Wreath determinants for group-subgroup pairs

TL;DR

This paper introduces a generalized invariant called wreath determinant for finite group-subgroup pairs, extending group determinants by incorporating wreath products and representation theory, with specific focus on abelian groups and examples involving non-abelian pairs.

Contribution

It defines a new invariant for group-subgroup pairs using wreath determinants, linking group theory, matrix invariants, and symmetric group representations.

Findings

Defined the invariant $ heta(G,H)$ for finite groups and subgroups.

Explored properties of wreath determinants in abelian and non-abelian cases.

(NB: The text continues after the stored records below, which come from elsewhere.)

(** * googlemapsScraper: the extraction-and-reconciliation controller

    A shallow embedding of [src/combined-scraper.js] (class
    [CombinedGoogleMapsScraper]) and the properties of its run loop.

    Conventions of the embedding.
    - A JavaScript string is a [string]: a sequence of character codes.
      [undefined] and [null] field values are represented by the empty
      string, which has the same truthiness.  Selectors are written without
      their inner quotation marks.
    - The browser page and the Supabase store are external.  Every call to
      them is answered by an oracle, a field of [World], indexed by a clock
      that counts the calls made so far; the theorems quantify over all
      oracles.
    - Local variables that the JavaScript mutates live in a state record
      that is threaded through the functions and that survives a [throw],
      as the variables do.  The record also keeps the trace of the calls of
      the extractor, of the commit pipeline and of the progress callback.
    - [Number]s that count things are [nat].  The percentage passed to the
      progress callback is computed in the arithmetic that the world
      provides ([Numbers]); the scenarios use exact rational arithmetic.
    - The outer loop of [scrapeUrlsAndDetails] takes fuel, and answers
      [None] when the fuel does not suffice; all other loops are bounded by
      the data they run over. *)

From Stdlib Require Import Ascii QArith Qround.
From stdpp Require Import base decidable list gmap strings.

(** ** Strings *)

Module Js.

(** [/\d/]: the ten ASCII digits. *)
Definition isDigit (c : ascii) : bool :=
  match Ascii.is_nat c with Some _ => true | None => false end.

(** WhiteSpace and LineTerminator code points below 256 ([trim]). *)
Definition isWhiteSpace (c : ascii) : bool :=
  match c with
  | "009" | "010" | "011" | "012" | "013" | " " | "160" => true
  | _ => false
  end%char.

(** [s.replace(/\D/g, '')] *)
Fixpoint stripNonDigits (s : string) : string :=
  match s with
  | "" => ""
  | String c s' =>
      if isDigit c then String c (stripNonDigits s') else stripNonDigits s'
  end.

Fixpoint trimStart (s : string) : string :=
  match s with
  | "" => ""
  | String c s' => if isWhiteSpace c then trimStart s' else s
  end.

Definition trimEnd (s : string) : string :=
  String.rev (trimStart (String.rev s)).

(** [s.trim()] *)
Definition trim (s : string) : string := trimEnd (trimStart s).

(** [s.startsWith(p)] *)
Fixpoint startsWith (p s : string) : bool :=
  match p, s with
  | "", _ => true
  | String a p', String b s' => if decide (a = b) then startsWith p' s' else false
  | String _ _, "" => false
  end.

(** [s.includes(p)] *)
Fixpoint includes (p s : string) : bool :=
  startsWith p s ||
  match s with
  | "" => false
  | String _ s' => includes p s'
  end.

(** Truthiness of a string value: only the empty string is falsy. *)
Definition truthy (s : string) : bool :=
  match s with "" => false | _ => true end.

End Js.

(** ** Phone numbers: [formatPhoneNumber] *)

Definition formatPhoneNumber (phoneNumber : string) : string :=
  if negb (Js.truthy phoneNumber) || negb (Js.truthy (Js.trim phoneNumber)) then ""
  else
    let digits := Js.stripNonDigits phoneNumber in
    if String.length digits =? 10 then "+1" +:+ digits
    else if (String.length digits =? 11) && Js.startsWith "1" digits then "+" +:+ digits
    else if (String.length digits =? 11) && negb (Js.startsWith "1" digits) then "+" +:+ digits
    else if 11 <? String.length digits then "+" +:+ digits
    else if String.length digits =? 7 then "+1" +:+ digits
    else if Js.startsWith "+" phoneNumber then phoneNumber else "+" +:+ digits.

(** ** Records *)

(** The object built by [extractBusinessDetails] and kept in [results]. *)
Record Details := {
  Business_Name : string;
  Company_Type : string;
  Rating : string;
  Reviews : string;
  Address : string;
  Phone_Number : string;
  Website : string;
  URL : string;
  Email : string;
  Instagram : string;
  LinkedIn : string;
  Facebook : string
}.

(** A row of the [business_results] table. *)
Record Row := {
  business_name : string;
  company_type : string;
  rating : string;
  reviews : string;
  address : string;
  phone_number : string;
  website : string;
  url : string;
  email : string;
  instagram : string;
  linkedin : string;
  facebook : string;
  search_session_id : string
}.

(** [details[k] || ''] is the identity on the string representation. *)
Definition mapToSupabaseColumns (details : Details) : Row :=
  {| business_name := Business_Name details;
     company_type := Company_Type details;
     rating := Rating details;
     reviews := Reviews details;
     address := Address details;
     phone_number := Phone_Number details;
     website := Website details;
     url := URL details;
     email := Email details;
     instagram := Instagram details;
     linkedin := LinkedIn details;
     facebook := Facebook details;
     search_session_id := "" |}.
(** Without that: a record whose text is a number stops the loop of the hook
    at the log line, and the second delivery stores the record after it. *)
Example onResponse_twice_numeric_text :
  let payload :=
    JObj [("included",
           JArr [JObj [("entityUrn", JStr "urn:li:activity:1");
                       ("commentary", JObj [("text", JObj [("text", JNum 5)])])];
                 JObj [("entityUrn", JStr "urn:li:activity:2");
                       ("commentary", JObj [("text", JObj [("text", JStr "b")])])]])] in
  map_keys (onResponse map_new (voyager payload)) = ["urn:li:activity:1"]
  /\ map_keys (onResponse (onResponse map_new (voyager payload)) (voyager payload))
     = ["urn:li:activity:1"; "urn:li:activity:2"].
Proof. split; reflexivity. Qed.

End AccumulatorRun.

(* ===================================================================== *)
(** ** The pagination loop: what its exits mean *)
(* ===================================================================== *)

Section PaginationExits.
Import Js Fs Scraper Props MoreProps.
Local Open Scope nat_scope.

Variable scrollHeight : nat -> Completion Z.
Variable scrollDown : nat -> Completion unit.
Variable maxScrolls : nat.
Variable shouldStop : option (nat -> bool).

Lemma passes_done_snoc st h :
  length (measured st) = i st ->
  passes_done scrollHeight scrollDown shouldStop (i st) (measured st) ->
  stop_requested shouldStop (i st) = false ->
  scrollHeight (i st) = Normal h ->
  scrollDown (i st) = Normal tt ->
  passes_done scrollHeight scrollDown shouldStop (S (i st)) (measured st ++ [h]).
Proof.
  intros Hlen Hdone Hstop Hh Hd k Hk.
  destruct (Nat.eq_dec k (i st)) as [->|Hne].
  - split; [exact Hstop|]. split; [|exact Hd].
    exists h. split; [|exact Hh]. rewrite <- Hlen. apply list_lookup_middle.
    reflexivity.
  - destruct (Hdone k ltac:(lia)) as (Hs & (h' & Hl & Hh') & Hd').
    split; [exact Hs|]. split; [|exact Hd'].
    exists h'. split; [|exact Hh']. now apply lookup_app_l_Some.
Qed.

Provided examples illustrating the application of the invariant.

Abstract

The aim of the present paper is to generalize the notion of the group determinants for finite groups. For a finite group $G$ of order $kn$ and its subgroup $H$ of order $n$, one may define an $n$ by $kn$ matrix $X=(x_{hg^{-1}})_{h\in H,g\in G}$, where $x_g$ ($g\in G$) are indeterminates indexed by the elements in $G$. Then, we define an invariant $\Theta(G,H)$ for a given pair $(G,H)$ by the $k$-wreath determinant of the matrix $X$, where $k$ is the index of $H$ in $G$. The $k$-wreath determinant of $n$ by $kn$ matrix is a relative invariant of the left action by the general linear group of order $k$ and right action by the wreath product of two symmetric groups of order $k$ and $n$. Since the definition of $\Theta(G,H)$ is ordering-sensitive, representation theory of symmetric groups are naturally involved. In this paper, we treat abelian groups with a special choice of indeterminates and give various examples of non-abelian group-subgroup pairs.